— HOW TO COMPLETE THIS TASK —
Reproduce exactly, and only, the lines below from the one containing "let finalUrl := ext_url env in" through the one containing "Lemma step_balanced c".

[Saved data entries]
(** * TEA-Tool: the main menu ([tea/ui/menus.py]) and the exposure engine

    The first part embeds [menu_screen] and [help_screen] of
    [tea/ui/menus.py].  Python values are modelled dynamically (the code
    relies on truthiness and on tuple unpacking), every call to a
    collaborator ([tea.ui], [tea.scan], [tea.utils], the terminal) is an
    event, and a run is a function from the list of replies the
    collaborators give, in call order, to a result and a trace.  The
    module [Interrupts] reads the same code with terminal output that can
    be interrupted, for the claims about [KeyboardInterrupt]; the module
    [Engine] holds the exposure engine as the specification describes it. *)

From Stdlib Require Import Ascii.
From stdpp Require Import gmap strings list fin_maps.

Set Warnings "-register-all".

(** ** Python values and exceptions *)

Inductive value : Type :=
| VNone
| VBool (b : bool)
| VStr (s : string)
| VList (items : list value)
| VTuple (items : list value).

(** [bool(v)]: [None], [False], the empty string and empty sequences are
    falsy. *)
Definition truthy (v : value) : bool :=
  match v with
  | VNone => false
  | VBool b => b
  | VStr s => negb (String.eqb s "")
  | VList items | VTuple items =>
      match items with [] => false | _ :: _ => true end
  end.

(** [v is None] *)
Definition is_None (v : value) : bool :=
  match v with VNone => true | _ => false end.

Inductive exn : Type :=
| KeyboardInterrupt
| EOFError
| ValueError
| TypeError
| AttributeError
| OtherError (name : string).
(** The body of the [try] block (lines 27-158). *)
Definition POST_try (env : Env) (req : Request) : M Response :=
  let body := req_json env req in
  let url := field body "url" in
  let opts := js_or (field body "options") (JObj []) in
  if negb (truthy url) then ret (NextResponse_json missing_url 400)
  else if negb (URL_valid env (ToString url))
  then ret (NextResponse_json invalid_url 400)
  else
    browser <- getBrowser env ;;
    context <- browser_newContext env browser
                 (js_or (field opts "userAgent") (JStr default_userAgent)) ;;
    (if not_false (field opts "blockResources")
     then call (ext_route env) EvRoute
     else ret tt) ;;;
    page <- context_newPage env context ;;
    let timeout := number_or (field opts "timeout") 20000 in
    response <- catch (call (ext_goto env url timeout) (EvGoto url timeout))
                  None ;;
    let postWait := number_or (field opts "postWait") 600 in
    call (ext_waitForTimeout env postWait) (EvWaitForTimeout postWait) ;;;
    let finalUrl := ext_url env in
    let status := match response with Some s => s | None => 0%Z end in
    html <- call (ext_content env) EvContent ;;
    doc <- call (ext_JSDOM env html finalUrl) EvJSDOM ;;
    parsed <- call (ext_Readability env doc)
                (fun ok => EvReadability ok
                   (match ext_Readability env doc with
                    | Ok (Some _, _) => true
                    | _ => false
                    end)) ;;
    let article := fst parsed in
    (* [doc] is the object that was handed to the parser: from here on the
       handler queries it as the parser left it *)
    let doc := snd parsed in
    let result := assemble env url finalUrl status doc article in
    result <- (if truthy (field opts "screenshot")
               then buf <- call (ext_screenshot env) EvScreenshot ;;
                    ret (with_screenshot result (Buffer_base64 env buf)
                           (str "image/png"))
               else ret result) ;;
    page_close env page ;;;
    context_close env context ;;;
    ret (NextResponse_json (ResultBody result) 200).
Lemma step_balanced c stack w :
  end_balanced (c :: stack, w) ->
  end_balanced ((step c w).2 ++ stack, (step c w).1).
Proof.
  intros Hbal r. specialize (Hbal r). unfold ends in *. simpl in *.
  destruct (decide (regular c)) as [Hreg|Hspecial].
  - destruct (step_quiet c w Hreg) as [Hq Hk].
    rewrite (ended_quiet r _ _ Hq), <- Hbal.
    destruct Hq as [_ _ _ _ (m&->&Hm) (l&->&Hl)].
    rewrite count_emitted_app, !pending_app.
    rewrite (count_no_end_obs _ _ Hl), (pending_no_emit_end _ _ Hm),
      (pending_no_emit_end _ _ Hk).
    change (c :: stack) with ([c] ++ stack). rewrite pending_app.
    rewrite (pending_no_emit_end r [c]); [lia|].
    unfold no_emit_end. simpl. by rewrite regular_not_emit_end.
  - destruct c; try (exfalso; apply Hspecial; exact I).
    + (* Emit r0 ev_end a *)
      destruct ev; try (exfalso; apply Hspecial; exact I).
      simpl. rewrite count_emitted_app, pending_app.
      rewrite (pending_no_emit_end _ _ (no_emit_end_Calls _ r0 a)).
      change (state_of r (observe _ w)) with (state_of r w). rewrite <- Hbal.
      rewrite pending_Emit_end_cons. unfold count_emitted at 2. simpl.
      destruct (bool_decide (r0 = r)); simpl; lia.
    + (* AsyncIterator_end r0 destroy *)
      rewrite step_AsyncIterator_end.
      change (AsyncIterator_end r0 destroy :: stack)
        with ([AsyncIterator_end r0 destroy] ++ stack) in Hbal.
      rewrite pending_app in Hbal. simpl in Hbal.
      destruct (state_of r0 w <? ENDED) eqn:Hlt; simpl; [|done].
      pose proof Hlt as Hlt'. apply Z.ltb_lt in Hlt'.
      assert (Ha : allocated r0 w).
      { apply (valid_allocated r0 ENDED). by rewrite Hlt. }
      rewrite pending_app.
      destruct state_numbers as (_&_&_&_&He&Hd).
      destruct (decide (r0 = r)) as [->|Hne].
      * rewrite state_of_set_state by done.
        rewrite (proj2 (Z.eqb_neq (state_of r w) ENDED)) in Hbal by lia.
        destruct destroy; simpl.
        -- rewrite ?(proj2 (Z.eqb_neq DESTROYED ENDED)) by lia. lia.
        -- rewrite ?Z.eqb_refl. rewrite pending_Emit_end_cons.
           rewrite bool_decide_true by done. simpl. lia.
      * rewrite state_of_set_state_ne by done. rewrite <- Hbal.
        destruct destroy; simpl; [lia|].
        rewrite pending_Emit_end_cons.
        rewrite bool_decide_false by done. simpl. lia.
    + (* New_EmptyIterator *)
      rewrite step_New_EmptyIterator. simpl.
      rewrite pending_app.
      change (New_EmptyIterator :: stack) with ([New_EmptyIterator] ++ stack) in Hbal.
      rewrite pending_app in Hbal. simpl in Hbal.
      destruct state_numbers as (_&Ho&_&_&He&Hd).
      set (w1 := (alloc (new_iter OPEN EmptyIterator) w).2).
      assert (Hnew : allocated (length (heap w)) w1).
      { unfold allocated, w1, alloc. simpl. rewrite length_app. simpl. lia. }
      change (state_of r (queueMicrotask ?t ?x)) with (state_of r x).
      destruct (decide (length (heap w) = r)) as [<-|Hne].
      * fold w1. rewrite state_of_set_state by done. rewrite Z.eqb_refl.
        assert (state_of (length (heap w)) w = DESTROYED) as Hs.
        { unfold state_of. rewrite obj_unallocated; [done|].
          unfold allocated. lia. }
        rewrite Hs, (proj2 (Z.eqb_neq DESTROYED ENDED)) in Hbal by lia.
        rewrite pending_Emit_end, bool_decide_true by done. lia.
      * fold w1. rewrite state_of_set_state_ne by done.
        change (state_of r _) with (state_of r w1) at 1.
        assert (state_of r w1 = state_of r w) as ->.
        { unfold state_of, w1.
          destruct (decide (allocated r w)) as [Ha|Hn].
          - by rewrite obj_alloc_old.
          - rewrite !obj_unallocated; [done..|].
            unfold allocated, alloc in *. simpl. rewrite length_app. simpl. lia. }
        rewrite <- Hbal.
        rewrite pending_Emit_end, bool_decide_false by done. lia.
Qed.
(** Every failure that serialises, is neither [undefined] nor [null] and
    whose detail and code convert to text is formatted, to a value that
    converts to text. *)
Lemma formatError_converts (h : store) (e : value) :
  ref_free e = true -> Js.nullish e = false ->
  Js.converts h (detail h e) = true ->
  Js.converts h (Js.own h e "code") = true ->
  exists t message,
    formatError h e = (t, Normal message)
    /\ Js.converts h message = true.
Proof.
  intros Hfree Hnull Hdetail Hcode.
  destruct (stringify_ref_free h e Hfree) as (json & Hjson & _).
  destruct (converts_text _ _ Hdetail) as [shown Hshown].
  destruct (converts_text _ _ Hcode) as [code Hcode'].
  unfold formatError, Js.get. rewrite Hjson, Hnull. cbn [lift log bind app].
  split_ifs; try rewrite Hcode'; try rewrite Hshown; cbn [ret];
    try (do 2 eexists; split; reflexivity).
  do 2 eexists. split; [reflexivity |].
  unfold Js.or_else. destruct (Js.truthy (detail h e)); [exact Hdetail |].
  reflexivity.
Qed.

Lemma invalid_type_ref_free (expected : string) (v : value)
      (path : list string) :
  ref_free (Zod.invalid_type expected v path) = true.
Proof.
  cbn. rewrite andb_true_r.
  induction path as [| k path IH]; [reflexivity | exact IH].
Qed.

Lemma native_ref_free (e : value) :
  native_error e -> ref_free e = true /\ Js.nullish e = false.
Proof.
  intros [[message ->] | (issues & -> & Hissues)]; cbn; [auto |].
  rewrite Hissues. auto.
Qed.

(** The exceptions of the handlers' own making carry a string as their
    message and nothing as their nested detail or code. *)
Lemma native_typed (h : store) (e : value) :
  native_error e ->
  Js.get_opt h (Js.own h e "body") "message" = VUndefined
  /\ is_string (Js.own h e "message")
  /\ Js.own h e "code" = VUndefined
  /\ Js.own h e "status" = VUndefined.
Proof.
  intros [[message ->] | (issues & -> & _)]; cbn; repeat split;
    eexists; reflexivity.
Qed.

(** They are formatted to their message, or to the fallback when the
    message is empty. *)
Lemma formatError_native (h : store) (e : value) :
  native_error e -> exists t s, formatError h e = (t, Normal (VStr s)).
Proof.
  intros Hnative.
  destruct (native_ref_free Hnative) as [Hfree Hnull].
  destruct (stringify_ref_free h e Hfree) as (json & Hjson & _).
  destruct (native_typed h Hnative) as (Hbody & [m Hm] & Hcode & Hstatus).
  unfold formatError, Js.get. rewrite Hjson, Hnull. cbn [lift log bind app].
  rewrite Hstatus, Hcode. cbn [Js.is_num Js.truthy ret].
  unfold detail, Js.or_else. rewrite Hbody, Hm. cbn [Js.truthy].
  destruct (negb (m =? EmptyString)); eauto.
Qed.

(** [JSON.stringify] gives no text for [undefined] alone. *)
Lemma finish_text (o c ind : string) (r : option (completion (list string))) :
  Json.finish o c ind r <> Some (Normal None).
Proof.
  destruct r as [[ts | e] |]; cbn; intros H; discriminate H.
Qed.

Lemma ser_text (h : store) (fuel : nat) (stack : list nat) (ind : string)
      (v : value) :
  Json.ser h fuel stack ind v = Some (Normal None) -> v = VUndefined.
Proof.
  destruct fuel, v; cbn; intros H; try discriminate H; try reflexivity;
    try (apply finish_text in H; contradiction);
    destruct (existsb (Nat.eqb a) stack); try discriminate H;
    destruct (nth_error h a); try discriminate H;
    apply finish_text in H; contradiction.
Qed.

Lemma stringify_text (h : store) (v : value) (t : option string) :
  Json.stringify h v = Normal t -> v <> VUndefined -> is_string (Json.to_value t).
Proof.
  intros Hjson Hdefined. destruct t as [s |]; [eexists; reflexivity |].
  elim Hdefined. pose proof (stringify_ser h v) as Hser.
  rewrite Hjson in Hser. eapply ser_text, Hser.
Qed.

(** *** What the renderer itself can throw *)

Lemma get_native (h : store) (v : value) (k : string) (e : value) :
  Js.get h v k = Throw e -> native_error e.
Proof.
  unfold Js.get. destruct (Js.nullish v); intros H; inversion H.
  left. eauto.
Qed.

Lemma string_field_ref_free (h : store) (v : value) (k : string) :
  forallb ref_free (Zod.string_field h v k) = true.
Proof.
  unfold Zod.string_field.
  destruct (Js.own h v k); cbn [forallb];
    try rewrite invalid_type_ref_free; reflexivity.
Qed.

Lemma notionPage_parse_native (h : store) (pageResponse e : value) :
  notionPage_parse h pageResponse = Throw e -> native_error e.
Proof.
  unfold notionPage_parse.
  destruct (Zod.is_object pageResponse).
  - match goal with
    | |- context [match ?l with [] => _ | _ :: _ => _ end] =>
        assert (Hfree : forallb ref_free l = true);
        [| destruct l as [| issue issues]]
    end.
    + rewrite !forallb_app, !string_field_ref_free.
      destruct (Zod.is_object _); cbn [forallb];
        try rewrite invalid_type_ref_free; reflexivity.
    + discriminate.
    + intros H. inversion H. right. eauto.
  - intros H. inversion H. right. eexists. split; [reflexivity |].
    cbn [forallb]. rewrite invalid_type_ref_free. reflexivity.
Qed.

Lemma find_title_native (h : store) (props : list value) (e : value) :
  find_title h props = Throw e -> native_error e.
Proof.
  induction props as [| prop rest IH]; cbn; [discriminate |].
  destruct (Js.get h prop "type") as [t | x] eqn:Hget.
  - destruct (Js.is_str "title" t); [discriminate | exact IH].
  - intros H. inversion H. subst. eapply get_native, Hget.
Qed.

Lemma resolve_title_native (h : store) (titleProp e : value) :
  resolve_title h titleProp = Throw e -> native_error e.
Proof.
  unfold resolve_title.
  destruct (Js.is_str "title" _); [| discriminate].
  destruct (Js.get h _ "0") as [first | x] eqn:Hget; [discriminate |].
  intros H. inversion H. subst. eapply get_native, Hget.
Qed.

Lemma iterate_native (v : value) (e : value) :
  iterate v = Throw e -> native_error e.
Proof.
  destruct v; cbn; intros H; inversion H; left; eauto.
Qed.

— YOUR RESPONSE —
    let finalUrl := ext_url env in
    let status := match response with Some s => s | None => 0%Z end in
    html <- call (ext_content env) EvContent ;;
    doc <- call (ext_JSDOM env html finalUrl) EvJSDOM ;;
    parsed <- call (ext_Readability env doc)
                (fun ok => EvReadability ok
                   (match ext_Readability env doc with
                    | Ok (Some _, _) => true
                    | _ => false
                    end)) ;;
    let article := fst parsed in
    (* [doc] is the object that was handed to the parser: from here on the
       handler queries it as the parser left it *)
    let doc := snd parsed in
    let result := assemble env url finalUrl status doc article in
    result <- (if truthy (field opts "screenshot")
               then buf <- call (ext_screenshot env) EvScreenshot ;;
                    ret (with_screenshot result (Buffer_base64 env buf)
                           (str "image/png"))
               else ret result) ;;
    page_close env page ;;;
    context_close env context ;;;
    ret (NextResponse_json (ResultBody result) 200).
Lemma step_balanced c stack w :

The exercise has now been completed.